A wooden cross now marks the spot where the crash happened.

The cross is covered with teddy bears and flowers and words of sympathy. This is where 15-year-old Karla Mendoza-Gonzalez died on Feb. 2. Her brother was driving the car that pulled out from a stop sign into the path of Walls’ school bus.

That collision will haunt many people for the rest of their lives.

Walls is still struggling, although the way she acted after the crash could be considered heroic. She had 12 kids on the bus — first- through ninth-graders — when the vehicles collided; Walls was injured. Her hand and neck still give her severe pain.

But she got the kids off the bus, moved them to an area where they couldn’t see the wreckage or the injured teens and got medical attention for her passengers.

After she was sure everyone else was safe, Walls still refused to take an ambulance to the hospital.

“The kids didn’t need to see me in the ambulance,” Walls says today. “My superintendent took me to the hospital.”

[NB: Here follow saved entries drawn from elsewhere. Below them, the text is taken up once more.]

(* ===== verification/SPDKClient.v ===== *)
(** * SPDK client codec: pkg/spdk/client.go

    The JSON-RPC codec below [net/rpc]: how requests are written, how responses
    are matched to requests, and how the error object of SPDK is squeezed through
    the error string of [net/rpc] and recognized again by [IsJSONError]. *)
From S2P Require Import Prelude GoStrings Strconv Errors Regex Json.

Definition ERROR_PARSE_ERROR : Z := -32700.
Definition ERROR_INVALID_REQUEST : Z := -32600.
Definition ERROR_METHOD_NOT_FOUND : Z := -32601.
Definition ERROR_INVALID_PARAMS : Z := -32602.
Definition ERROR_INTERNAL_ERROR : Z := -32603.
Definition ERROR_INVALID_STATE : Z := -1.

(** [.]: any character but a newline. *)
Definition not_newline (c : ascii) : bool := negb (bool_decide (c = "010"%char)).

(** ^code: (-?\d+) msg: (.* )$, without the blank *)
Definition jsonError : re :=
  RText "code: " (
  RGroup 1 (ROpt (RChar "-") ;;; RClass (is_digit 10) 1 None) ;;;
  RText " msg: " (
  RGroup 2 (RClass not_newline 0 None) ;;; REnd)).

Definition IsJSONError (err : error) (code : Z) : bool :=
  match FindAnchored jsonError (Error err) with
  | None => false
  | Some (_, m) =>
      match Atoi (group 1 m) with
      | None => false
      | Some errorCode => bool_decide (code = 0) || bool_decide (errorCode = code)
      end
  end.

(** ** The codec *)

Record clientResponse := MkClientResponse {
  resp_ID : Z; resp_Result : option json; resp_Error : iface
}.

Definition reset : clientResponse := MkClientResponse 0 None INil.

Record clientCodec := MkCodec { pending : gmap Z string; resp : clientResponse }.

Definition newClientCodec : clientCodec := MkCodec ∅ reset.

(** What [net/rpc] passes to and expects from a codec. *)
Record rpc_Request := MkRequest { req_ServiceMethod : string; req_Seq : Z }.
Record rpc_Response := MkResponse {
  rsp_ServiceMethod : string; rsp_Seq : Z; rsp_Error : string
}.

(** A request as it is written; [Params] is left out if nil. *)
Record clientRequest := MkClientRequest {
  creq_Version : string; creq_Method : string; creq_Params : option json; creq_ID : Z
}.

Definition enc_request (q : clientRequest) : json :=
  JObj ([("jsonrpc", JStr (creq_Version q)); ("method", JStr (creq_Method q))] ++
        match creq_Params q with Some p => [("params", p)] | None => [] end ++
        [("id", JNum (creq_ID q) None)]).

(** The new state and the message that is written.  The work space [req] of the codec
    is not part of the state: its version is set once, and a call overwrites the
    rest of it. *)
Definition WriteRequest (c : clientCodec) (r : rpc_Request) (param : option json) : clientCodec * json :=
  (MkCodec (<[req_Seq r := req_ServiceMethod r]> (pending c)) (resp c),
   enc_request (MkClientRequest "2.0" (req_ServiceMethod r) param (req_Seq r))).

Definition clientResponse_fields : fields clientResponse := [
  ("id", λ j r, x ← dec_uint64 j (resp_ID r); mret (MkClientResponse x (resp_Result r) (resp_Error r)));
  ("result", λ j r, x ← dec_raw j (resp_Result r); mret (MkClientResponse (resp_ID r) x (resp_Error r)));
  ("error", λ j r, x ← dec_iface j (resp_Error r); mret (MkClientResponse (resp_ID r) (resp_Result r) x))].

(** The text for the error member of a response. *)
Definition response_error (e : iface) : result string :=
  match e with
  | IMap m =>
      match map_get "code" m, map_get "message" m with
      | Some code, Some message =>
          match code, message with
          | IFloat f, IString messageVal =>
              Ok ("code: " +:+ Itoa (float_to_int f) +:+ " msg: " +:+ messageVal)
          | _, _ => Err (ErrorNew "invalid error content %v")
          end
      | _, _ => Err (ErrorNew "invalid error %v")
      end
  | IString x => Ok (if decide (x = "") then "unspecified error" else x)
  | _ => Err (ErrorNew "invalid error %v")
  end.

Definition is_nil (v : iface) : bool := match v with INil => true | _ => false end.

(** [msg] is the JSON value that was read from the connection. *)
Definition ReadResponseHeader (c : clientCodec) (msg : json) : clientCodec * result rpc_Response :=
  match dec_struct clientResponse_fields msg reset with
  | Err e => (MkCodec (pending c) reset, Err e)
  | Panic w => (MkCodec (pending c) reset, Panic w)
  | Ok rsp =>
      let method := default "" (pending c !! resp_ID rsp) in
      let c' := MkCodec (delete (resp_ID rsp) (pending c)) rsp in
      if negb (is_nil (resp_Error rsp)) || bool_decide (resp_Result rsp = None)
      then (c', text ← response_error (resp_Error rsp); mret (MkResponse method (resp_ID rsp) text))
      else (c', mret (MkResponse method (resp_ID rsp) ""))
  end.

(** [x] is the decoder for the reply variable, if there is one. *)
Definition ReadResponseBody {A} (c : clientCodec) (x : option (decoder A * A)) : result (option A) :=
  match x with
  | None => Ok None
  | Some (dec, cur) =>
      match resp_Result (resp c) with
      | None => Panic "nil pointer dereference: c.resp.Result"
      | Some j => v ← dec j cur; mret (Some v)
      end
  end.

(** ** Matching error texts *)

Definition num_char (c : ascii) : bool := is_digit 10 c || bool_decide (c = "-"%char).

Lemma jsonError_sound t w c u :
  (w, c, u) ∈ matches jsonError t →
  ∃ num msg, t = "code: " +:+ num +:+ " msg: " +:+ msg ∧ c = [(1%nat, num); (2%nat, msg)] ∧
    string_all num_char num = true ∧ string_all not_newline msg = true ∧ w = t.
Proof.
  unfold jsonError. intros (w1 & t1 & -> & -> & H)%matches_RText.
  apply elem_of_matches_cat in H as (num & c1 & t2 & w2 & c2 & H1 & H2 & -> & ->).
  apply elem_of_matches_group in H1 as (c3 & H1 & ->).
  apply elem_of_matches_cat in H1 as (wo & co & t3 & wd & cd & Ho & Hd & -> & ->).
  apply elem_of_matches_class in Hd as (-> & -> & Hd & _).
  apply matches_RText in H2 as (w3 & t4 & -> & -> & H2). re_inv H2.
  assert (string_all num_char wd = true) as Hd'.
  { eapply string_all_impl; [|done]. intros a Ha. unfold num_char. by rewrite Ha. }
  lazymatch goal with Hx : string_all not_newline ?x = true |- _ => exists (wo +:+ wd), x end.
  apply elem_of_matches_opt in Ho as [Ho|(-> & -> & <-)]; [apply elem_of_matches_char in Ho as (-> & -> & ->)|];
    rewrite !str_app_nil_r; simpl in *; by split_and!.
Qed.

Lemma jsonError_complete num msg :
  (∃ ds, (num = ds ∨ num = String "-" ds) ∧ ds ≠ "" ∧ string_all (is_digit 10) ds = true) →
  string_all not_newline msg = true →
  let t := "code: " +:+ num +:+ " msg: " +:+ msg in
  (t, [(1%nat, num); (2%nat, msg)], "") ∈ matches jsonError t.
Proof.
  intros (ds & Hnum & Hne & Hds) Hmsg t. unfold jsonError. apply matches_RText.
  exists (num +:+ " msg: " +:+ msg), (num +:+ " msg: " +:+ msg). split_and!; [done..|].
  apply elem_of_matches_cat. exists num, [(1%nat, num)], (" msg: " +:+ msg), (" msg: " +:+ msg), [(2%nat, msg)].
  split_and!; [| |done..].
  - apply elem_of_matches_group. exists []. split; [|done]. apply elem_of_matches_cat.
    assert (1 ≤ String.length ds)%nat by (destruct ds; simpl; [done|lia]).
    destruct Hnum as [->| ->].
    + exists "", [], (ds +:+ " msg: " +:+ msg), ds, []. split_and!; [|by apply elem_of_matches_class|done..].
      apply elem_of_matches_opt. by right.
    + exists "-", [], (ds +:+ " msg: " +:+ msg), ds, []. split_and!; [|by apply elem_of_matches_class|done..].
      apply elem_of_matches_opt. left. by apply elem_of_matches_char.
  - apply matches_RText. exists msg, msg. split_and!; [done..|]. apply matches_cat_group.
    exists msg, "", "", []. rewrite str_app_nil_r. split_and!; [done..|lia|done|]. by apply elem_of_matches_end.
Qed.

Lemma Itoa_digits n :
  ∃ ds, (Itoa n = ds ∨ Itoa n = String "-" ds) ∧ ds ≠ "" ∧ string_all (is_digit 10) ds = true.
Proof.
  unfold Itoa. destruct (Z.ltb_spec n 0).
  - exists (FormatUint 10 (- n)). split_and!; [by right|by apply FormatUint_nonempty|].
    apply FormatUint_all; lia.
  - exists (FormatUint 10 n). split_and!; [by left|by apply FormatUint_nonempty|].
    apply FormatUint_all; lia.
Qed.

Lemma num_char_Itoa n : string_all num_char (Itoa n) = true.
Proof.
  destruct (Itoa_digits n) as (ds & Hn & _ & Hds).
  assert (string_all num_char ds = true) as H.
  { eapply string_all_impl; [|done]. intros a Ha. unfold num_char. by rewrite Ha. }
  destruct Hn as [->| ->]; [done|]. simpl. by rewrite H.
Qed.

(** The only way in which the expression can match an encoded error. *)
Lemma jsonError_unique n msg w c u :
  (w, c, u) ∈ matches jsonError ("code: " +:+ Itoa n +:+ " msg: " +:+ msg) →
  string_all not_newline msg = true ∧ c = [(1%nat, Itoa n); (2%nat, msg)] ∧
  w = "code: " +:+ Itoa n +:+ " msg: " +:+ msg.
Proof.
  intros (num & msg' & Heq & -> & Hnum & Hmsg & ->)%jsonError_sound.
  injection Heq as Heq. apply (span_unique_char num_char) in Heq as (Hn & _ & Heq);
    [|apply num_char_Itoa|done..]. injection Heq as ->. by rewrite Hn.
Qed.

Lemma IsJSONError_text n msg code :
  - 2 ^ 63 ≤ n < 2 ^ 63 →
  IsJSONError (ServerError ("code: " +:+ Itoa n +:+ " msg: " +:+ msg)) code =
    string_all not_newline msg && (bool_decide (code = 0) || bool_decide (n = code)).
Proof.
  intros Hn. unfold IsJSONError. cbn [Error].
  destruct (string_all not_newline msg) eqn:Hmsg.
  - erewrite FindAnchored_unique; cycle 1.
    + exists "". apply jsonError_complete; [apply Itoa_digits|done].
    + intros [w c] u H. by apply jsonError_unique in H as (_ & -> & ->).
    + cbn [group]. rewrite decide_True by done. by rewrite Atoi_Itoa.
  - assert (FindAnchored jsonError ("code: " +:+ Itoa n +:+ " msg: " +:+ msg) = None) as ->; [|done].
    apply FindAnchored_None. intros [w c] u H. apply jsonError_unique in H as (? & _). congruence.
Qed.

(** The error response of SPDK (spdk_jsonrpc_send_error_response). *)
Definition error_response (id code : Z) (message : string) : json :=
  JObj [("jsonrpc", JStr "2.0"); ("id", JNum id None);
        ("error", JObj [("code", JNum code None); ("message", JStr message)])].

Definition error_text (code : Z) (message : string) : string :=
  "code: " +:+ Itoa code +:+ " msg: " +:+ message.

Lemma ReadResponseHeader_error c id code message :
  0 ≤ id < 2 ^ 64 → - 2 ^ 31 ≤ code < 2 ^ 31 →
  ∃ r, ReadResponseHeader c (error_response id code message) =
    (MkCodec (delete id (pending c)) r,
     Ok (MkResponse (default "" (pending c !! id)) id (error_text code message))).
Proof.
  intros Hid Hcode. destruct (trunc_number code) as (f & Hf & Ht); [lia|].
  assert (float_to_int f = code) as Hfc.
  { unfold float_to_int. rewrite Ht. rewrite decide_True; [done|lia]. }
  unfold ReadResponseHeader, error_response. cbn [dec_struct].
  assert (dec_members clientResponse_fields
    [("jsonrpc", JStr "2.0"); ("id", JNum id None);
     ("error", JObj [("code", JNum code None); ("message", JStr message)])] reset =
    Ok (MkClientResponse id None (IMap [("code", IFloat f); ("message", IString message)]))) as ->.
  { rewrite (dec_members_none _ _ "jsonrpc"); [|vm_compute; reflexivity|find_field].
    erewrite (dec_members_some _ _ "id"); [|vm_compute; reflexivity|find_field|].
    2:{ unfold dec_uint64. rewrite decide_True by done. reflexivity. }
    erewrite (dec_members_some _ _ "error"); [|vm_compute; reflexivity|find_field|].
    2:{ unfold dec_iface. cbn [to_iface]. rewrite Hf. reflexivity. }
    reflexivity. }
  eexists. decide_consts. rewrite Hfc. reflexivity.
Qed.

(** A response with a result. *)
Definition result_response (id : Z) (j : json) : json :=
  JObj [("jsonrpc", JStr "2.0"); ("id", JNum id None); ("result", j)].

Lemma ReadResponseHeader_result c id j :
  0 ≤ id < 2 ^ 64 → j ≠ JNull →
  ReadResponseHeader c (result_response id j) =
    (MkCodec (delete id (pending c)) (MkClientResponse id (Some j) INil),
     Ok (MkResponse (default "" (pending c !! id)) id "")).
Proof.
  intros Hid Hj. unfold ReadResponseHeader, result_response. cbn [dec_struct].
  assert (dec_members clientResponse_fields
    [("jsonrpc", JStr "2.0"); ("id", JNum id None); ("result", j)] reset =
    Ok (MkClientResponse id (Some j) INil)) as ->; [|done].
  rewrite (dec_members_none _ _ "jsonrpc"); [|vm_compute; reflexivity|find_field].
  erewrite (dec_members_some _ _ "id"); [|vm_compute; reflexivity|find_field|].
  2:{ unfold dec_uint64. rewrite decide_True by done. reflexivity. }
  erewrite (dec_members_some _ _ "result"); [|vm_compute; reflexivity|find_field|].
  2:{ cbv beta. assert (∀ x, dec_raw j x = Ok (Some j)) as -> by (by destruct j). reflexivity. }
  reflexivity.
Qed.

(** C28. SPDK's error codes survive [net/rpc]: for every error response, with any
    code of 32 bits, the header that the codec hands to [net/rpc] names the pending
    method and sequence number and carries a text from which [IsJSONError]
    recovers the code exactly, provided that the message has no line break; a
    message with a line break is never recognized. *)
Theorem spdk_error_code_roundtrip c id code message :
  0 ≤ id < 2 ^ 64 → - 2 ^ 31 ≤ code < 2 ^ 31 →
  ∃ c' text, ReadResponseHeader c (error_response id code message) =
      (c', Ok (MkResponse (default "" (pending c !! id)) id text)) ∧
    pending c' = delete id (pending c) ∧
    ∀ x, IsJSONError (ServerError text) x =
      string_all not_newline message && (bool_decide (x = 0) || bool_decide (code = x)).
Proof.
  intros Hid Hcode. destruct (ReadResponseHeader_error c id code message Hid Hcode) as [r Hr].
  eexists _, _. split_and!; [exact Hr|done|]. intros x. apply IsJSONError_text. lia.
Qed.

Lemma spdk_error_code_roundtrip_witness :
  ∃ c' text, ReadResponseHeader (MkCodec {[7 := "get_bdevs"]} reset)
      (error_response 7 (-32602) "Invalid parameters") = (c', Ok (MkResponse "get_bdevs" 7 text)) ∧
    IsJSONError (ServerError text) ERROR_INVALID_PARAMS = true ∧
    IsJSONError (ServerError text) ERROR_INVALID_STATE = false.
Proof.
  destruct (spdk_error_code_roundtrip (MkCodec {[7 := "get_bdevs"]} reset) 7 (-32602) "Invalid parameters")
    as (c' & text & H1 & _ & H2); [lia|lia|].
  exists c', text. split; [exact H1|]. rewrite !H2. split; reflexivity.
Defined.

It was at the hospital, away from the kids, that she learned a girl died in the crash. Walls collapsed and went into shock.

It is Francisco Mendoza-Gonzalez’s face she saw that day, driving the car, looking at her just before the 10-ton bus hit the one-ton car. He was 16 years old and didn’t have a driver’s license.

Since the crash, Walls has been in the care of several doctors for her injuries. She has a therapist who has helped her with the difficult memories.

Two weeks ago, Francisco Mendoza-Gonzalez pleaded guilty to careless driving resulting in death — a misdemeanor — and received a year’s probation. He also must perform 40 hours of community service and take safe-driving classes.

Walls thinks the sentence should have been stricter.

“I know he and his family suffered a terrible tragedy,” Walls says. “. . . But he shouldn’t have been driving. His parents shouldn’t have allowed him to drive. Now they have that for the rest of their lives.”

The Mendoza-Gonzalez family was not available for comment. Their attorney, Dan Trevino of Greeley, said at a court hearing for Francisco: “This is a tragedy the family has to deal with for a lifetime. This plea agreement will help them to recover.”